#990 closed defect (fixed)

Web gateway should avoid caching plaintext of downloads

Reported by: jsgf Owned by: nobody
Priority: major Milestone: 1.8.0
Component: code-frontend Version: 1.6.0
Keywords: confidentiality download cache webapi Cc:
Launchpad Bug:

Description

The web gateway will (on occasion) locally cache files in unencrypted form, such as handling ranged GET requests.

Now in normal use that's perfectly OK because web gateways are trusted with our unencrypted data and so having the data present in that form should be OK.

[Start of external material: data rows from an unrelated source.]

Section chunking.
Context `{FloatParser} `{ByteDecoder} {W : Type} `{EvidenceSink W} (hooks : import_hooks W).
Context (maximum_record_bytes batch_size : Z) (policy : MergePolicy).

Abbreviation feed_all cs write :=
  (for_list cs no_reading (feed hooks maximum_record_bytes never_cancelled batch_size policy write)).

(** An artifact without an open line at its end. *)
Lemma feed_all_chunking cs cs' write w s w' :
  0 ≤ maximum_record_bytes → concat_all cs = concat_all cs' → rd_buffer s = ""%string →
  feed_all cs write w = (Ok s, w') → feed_all cs' write w = (Ok s, w').
Proof.
  intros Hmax Hsame Hb Hrun.
  apply feed_all_runs in Hrun; [|done]. cbn [rd_buffer no_reading] in Hrun. rewrite append_empty in Hrun.
  destruct (split_lines (concat_all cs)) as [lines rest] eqn:Hsplit.
  pose proof (run_lines_keeps _ _ _ _ _ _ _ _ _ _ Hrun) as (_ & _ & Hrest). cbn in Hrest.
  rewrite Hb in Hrest. subst rest. rewrite Hsame in Hsplit, Hrun.
  by eapply (runs_feed_all hooks) in Hrun; [|done|done|by rewrite append_empty].
Qed.

Lemma read_delivering cs write manifest w :
  read_partition (delivering hooks cs) maximum_record_bytes batch_size policy never_cancelled write manifest w =
  bind (feed_all (cs (pm_ref manifest)) write) (conclude_partition hooks policy write manifest) w.
Proof.
  transitivity (bind (for_iter (iter_of_list (cs (pm_ref manifest))) no_reading
    (feed hooks maximum_record_bytes never_cancelled batch_size policy write)) (conclude_partition hooks policy write manifest) w);
    [reflexivity|]. unfold bind. by rewrite for_iter_list.
Qed.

But my mental model of a gateway machine is that it's just a stateless waypoint which doesn't store anything local. If I have a setup where there's a gateway machine within my network serving several machines, I would expect it to not have any persistent memory of my data, and so when it comes time to replace the HD I don't need to worry about scrubbing the disk, at least for Tahoe's sake. (Let's assume swap has been dealt with.)

Therefore, I think the gateway should keep the cache files encrypted and only decrypt them on the fly as they're being sent to its clients. I'm not sure what the key should be, but it should be per-file and transient (derived from the cap/root hash/something else?) rather than some local state (which would defeat the purpose of encrypting in the first place).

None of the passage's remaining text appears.